The chimeraplasts are expected to attach to the patient's DNA, and activate
a system that cells normally use to correct their mistakes in replicating
DNA. But in this case the repair system will be tricked into treating the
chimeraplast as the correct version of the DNA, and changing the patient's
gene to match the chimeraplast -- undoing the mutation.
Even the scientists are not sure precisely how the chimeraplasts bring
about genetic changes.
"We know it works," said Dr. Clifford Steer, a researcher at the University
of Minnesota who has been studying the technique. "We can spend the rest
of our lives trying to figure out how."
Successful experiments in dogs and rats have convinced researchers that
it is time to try the technique in people. Dr. Blaese said he and colleagues
at Kimeragen, the company that has developed the technology, will ask the
Food and Drug Administration for permission to proceed sometime this fall.
They expect to test the therapy in three children, who will be treated
at Lancaster General Hospital under Dr. Morton's supervision. A total of
more than a trillion chimeraplasts -- enough to outnumber cells in the
liver -- will be dripped in as an intravenous solution, on six separate
days over the course of a month. With each treatment, the dose will be
increased. The chimeraplasts will be encased in microscopic envelopes called
liposomes, which will be studded with molecules that will make them attach
to liver cells, where the missing enzyme should be produced.
One reason the researchers chose Crigler-Najjar syndrome
as a test case for the treatment is that if it works, the results will
be easy to detect: the children should become less jaundiced, and their
bilirubin levels, measured by a simple blood test, should fall.
Scientists do not expect bilirubin to drop to normal, which would be
zero. But they hope it will drop enough to let the children live without
lights or at least with less time under the lights, and enough to free
them and their parents from the constant worry about brain damage and death.
Parents who listened to scientists' descriptions of the technology said
that even a partial success would be worthwhile, and they were eager to
see the research go ahead. They even burst into applause during an especially
enthusiastic lecture by Dr. Steer, who said he hoped to "ultimately make
this community famous."
Dr. Crigler said he hoped he would see the syndrome he identified
come full circle in his lifetime. It has already gone from uniformly fatal
to treatable, and Dr. Crigler said he thought chimeraplasty might
"This is the first time I've had a lot of enthusiasm about any form
of gene manipulation," he said.
Dr.

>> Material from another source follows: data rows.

(* ===== verification/Lifecycle.v ===== *)
(** * The lifecycle of a task

    The properties of commands and of the stores they reach, each followed, at the
    end of the file, by an instance on a task that goes from creation to a
    certified completion. *)

From S2P Require Import Prelude Digest Codec Artifacts Contract State Completion Workspace.
From S2P Require Import Input ArtifactGraph Journal Codecs Replay Store StoreTasks Commands Refinement Invariant.
From S2P Require Import Guarantees.

Section properties.
Context {SHA : Sha256} {SER : StoreSerde} {OK : StoreSerdeOk} {SET : SerdeErrorText} {DET : StoreErrorText}.
Implicit Types (st : Store) (s : TaskState.t) (e : TaskEvent.t).

(** C1: Refinement. A command that succeeds on a reachable store does what the guarded machine of one task allows
    and nothing else: it leaves the store alone (only commands that expect no revision), creates the one task it
    names, or performs the events it stands for, in states the machine admits them, on the one task it names; other
    tasks, their leases and the artifacts stay. Identifiers are taken as the host draws them: new jobs and shells get
    new ones, nobody else works under the shell's name or a running shell's request, and a shell ends under the
    request it began with. *)
Theorem commands_refine_machine c st st' :
  reaches st → fresh c st → run c st = Ok st' →
  (st' = st ∧ expected_revision c = None) ∨
  (∃ id s head, creates c id s ∧
     load_state (connection st) id = Err (StoreError.Missing id) ∧
     load_state (connection st') id = Ok (s, head) ∧
     (∀ other, other ≠ id → load_state (connection st') other = load_state (connection st) other) ∧
     leases (connection st') = leases (connection st) ∧ artifacts st' = artifacts st) ∨
  ∃ es s s', command_events c es ∧ advances st st' (command_task c) es s s'.
Proof.
  intros Hr%reaches_inv Hfresh Hrun. pose proof (si_ready _ Hr) as Hok.
  destruct (run_spec c st st' Hok Hfresh Hrun) as [?|[(id & s & Hcr & [Hnone [head Hload] Ho Hl Ha _ _])|?]];
    [by left| |by do 2 right].
  right. left. exists id, s, head. split_and!; try done. unfold load_state. by rewrite Hnone.
Qed.

(** C3: In every reachable store each task that loads satisfies the invariant: its
    counters, accounts and keys are in order; fenced jobs have a termination
    receipt; leases belong to running verification jobs; every piece of evidence
    comes from a job that was started for that check with that identity and has
    ended, at most one per job, and none from a later generation; a complete task
    ends in a certificate for itself and its current generation. *)
Theorem reachable_tasks_sound st id s head :
  reaches st → load_state (connection st) id = Ok (s, head) →
  state_ok s ∧ task_inv id s (leases (connection st)).
Proof. intros Hr%reaches_inv Hload. by eapply si_task. Qed.

(** C5: Only the completion evaluator completes a task. If a command takes a task
    that is not complete to a complete one, it is the completion command at the
    task's revision, the evaluator accepted exactly that state, and the new
    certificate is the evaluator's. *)
Theorem completion_only_by_evaluator c st st' s s' head head' :
  reaches st → fresh c st → run c st = Ok st' →
  load_state (connection st) (command_task c) = Ok (s, head) →
  load_state (connection st') (command_task c) = Ok (s', head') →
  TaskState.outcome s ≠ Some Outcome.Complete → TaskState.outcome s' = Some Outcome.Complete →
  ∃ now cert, c = Command.Complete (command_task c) (TaskState.revision s) now ∧
    evaluate s now = Ok cert ∧ TaskState.certificates s' = TaskState.certificates s ++ [cert].
Proof.
  intros Hr%reaches_inv Hfresh Hrun H1 H2 Ho Ho'. pose proof (si_ready _ Hr) as Hok.
  destruct (run_task _ _ _ _ _ _ _ Hok Hfresh Hrun H1 H2) as [(_ & -> & _)|(es & Hes & Hav)]; [done|].
  pose proof (task_steps_completes _ _ _ _ (av_steps _ _ _ _ _ _ Hav) Ho' Ho) as Hex.
  destruct (command_completes _ _ Hes Hex) as (id & r & now & ->).
  destruct (command_revision (Command.Complete id r now) _ _ r eq_refl Hrun) as (s1 & h1 & H1' & <-).
  assert (s1 = s) as -> by congruence. simpl in *. apply rbind_Ok in Hrun as ([st2 s2] & Hc & [= <-]).
  destruct (complete_advances _ _ _ _ _ _ (proj1 Hok) Hc) as (s3 & cert & Hav3 & Hcert & Happ).
  assert (s3 = s) as -> by (destruct Hav3 as [[? ?] _ _ _ _ _ _]; congruence).
  assert (s2 = s') as -> by (destruct Hav3 as [_ [? ?] _ _ _ _ _]; simpl in *; congruence).
  exists now, cert. split_and!; [done|by apply evaluate_certified|].
  unfold TaskState.apply in Happ. by injection Happ as <-.
Qed.

(** Optimistic concurrency. A command that expects a revision succeeds only on
    that revision and moves the task past it, so that of two commands computed
    from the same view of a task the second to arrive is refused, whatever
    happened in between. *)
Theorem stale_command_refused c1 c2 st st1 st2 r :
  reaches st → fresh c1 st → expected_revision c1 = Some r → expected_revision c2 = Some r →
  command_task c2 = command_task c1 → run c1 st = Ok st1 → later st1 st2 →
  ∃ err, run c2 st2 = Err err.
Proof.
  intros Hr%reaches_inv Hfresh He1 He2 Ht Hrun Hl. pose proof (si_ready _ Hr) as Hok.
  destruct (run c2 st2) as [st3|err] eqn:H2; [exfalso|by exists err].
  destruct (command_revision _ _ _ _ He1 Hrun) as (s & head & Hload & Hrev).
  destruct (command_revision _ _ _ _ He2 H2) as (s2 & head2 & Hload2 & Hrev2). rewrite Ht in Hload2.
  assert (∃ s1 head1, load_state (connection st1) (command_task c1) = Ok (s1, head1) ∧
    (r < TaskState.revision s1)%N) as (s1 & head1 & Hload1 & Hrev1).
  { destruct (run_spec _ _ _ Hok Hfresh Hrun) as [[_ Hn]|[(id & s1 & Hcr & _)|(es & s1 & s1' & Hes & Hav)]];
      [congruence|by destruct c1|].
    destruct Hav as [[h Hb] [h' Ha] Hsteps _ _ _ _]. exists s1', h'. split; [done|].
    apply task_steps_count in Hsteps. simpl in Hsteps. apply command_events_nonempty in Hes.
    assert (s1 = s) as -> by congruence. destruct es; [done|]. simpl in Hsteps. lia. }
  assert (Hinv1 : store_inv st1) by (eapply store_step_inv; [by eapply store_run|done]).
  destruct (later_relates (λ a b, (TaskState.revision a ≤ TaskState.revision b)%N) st1 st2 _ _ _
    ltac:(cbv beta; lia) ltac:(cbv beta; lia) ltac:(cbv beta; intros e a b (_ & _ & Hstep) _ _; lia) Hinv1 Hl Hload1)
    as (s2' & h2' & Hload2' & Hle).
  assert (s2' = s2) as -> by congruence. lia.
Qed.

(** A task with an outcome is frozen until the user takes it up again (reopens,
    resumes, directs or continues it, or runs a shell on it): any other command leaves its contract, candidate, baseline, phase, evidence, findings,
    certificates and jobs' identities as they are, and its outcome can change
    only from complete, to blocked (lost evidence) or budget exhausted (late
    accounting). *)
Theorem terminal_tasks_frozen c st st' id s head :
  reaches st → fresh c st → run c st = Ok st' → load_state (connection st) id = Ok (s, head) →
  TaskState.outcome s ≠ None → (command_task c = id → takes_up c = false) →
  ∃ s' head', load_state (connection st') id = Ok (s', head') ∧ frozen s s' ∧ TaskState.outcome s' ≠ None.
Proof.
  intros Hr%reaches_inv Hfresh Hrun Hload Ho Hre. pose proof (si_ready _ Hr) as Hok.
  destruct (decide (id = command_task c)) as [->|Hne].
  - destruct (step_relates (λ _ _, True) st st' _ s head ltac:(done) ltac:(done) ltac:(done) Hr
      ltac:(by eapply store_run) Hload) as (s' & head' & Hload' & _).
    exists s', head'. split; [done|].
    destruct (run_task _ _ _ _ _ _ _ Hok Hfresh Hrun Hload Hload') as [(_ & -> & _)|(es & Hes & Hav)];
      [split; [apply frozen_refl|done]|].
    apply (task_steps_frozen _ _ _ _ (av_steps _ _ _ _ _ _ Hav)); [|done].
    apply (command_reopens _ _ Hes); [by apply Hre|]. intros id r o reason ->.
    by apply Ho, (stop_open _ _ _ _ _ _ _ _ Hrun Hload).
  - exists s, head. split; [by apply (run_others _ _ _ _ _ _ Hok Hfresh Hrun Hne)|].
    split; [apply frozen_refl|done].
Qed.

Morton invites families to conferences to inform them about advances
that may help their children. But he also invites them to remind scientists,
including some who have never met a patient with the disease, that time
is short and these children's hopes lie with their research.
"The families and children are here to remind us of what this is all
about," Dr. Morton said. "I think people will step a little faster to get
things done, having been at a meeting like this."
For Dr. Blaese, the families' daily struggle became vivid one evening
at the confernce, when he strolled outside the inn. A purplish-blue light
in a window caught his eye. And then another. And another and another and
another. They were bilirubin lights, he realized, and a sick child was
sleeping under each of them. Suddenly he knew how important his work was
to those families.
"I saw five rooms with that eerie blue glow, and it really hit me," he said. "I'll never forget it."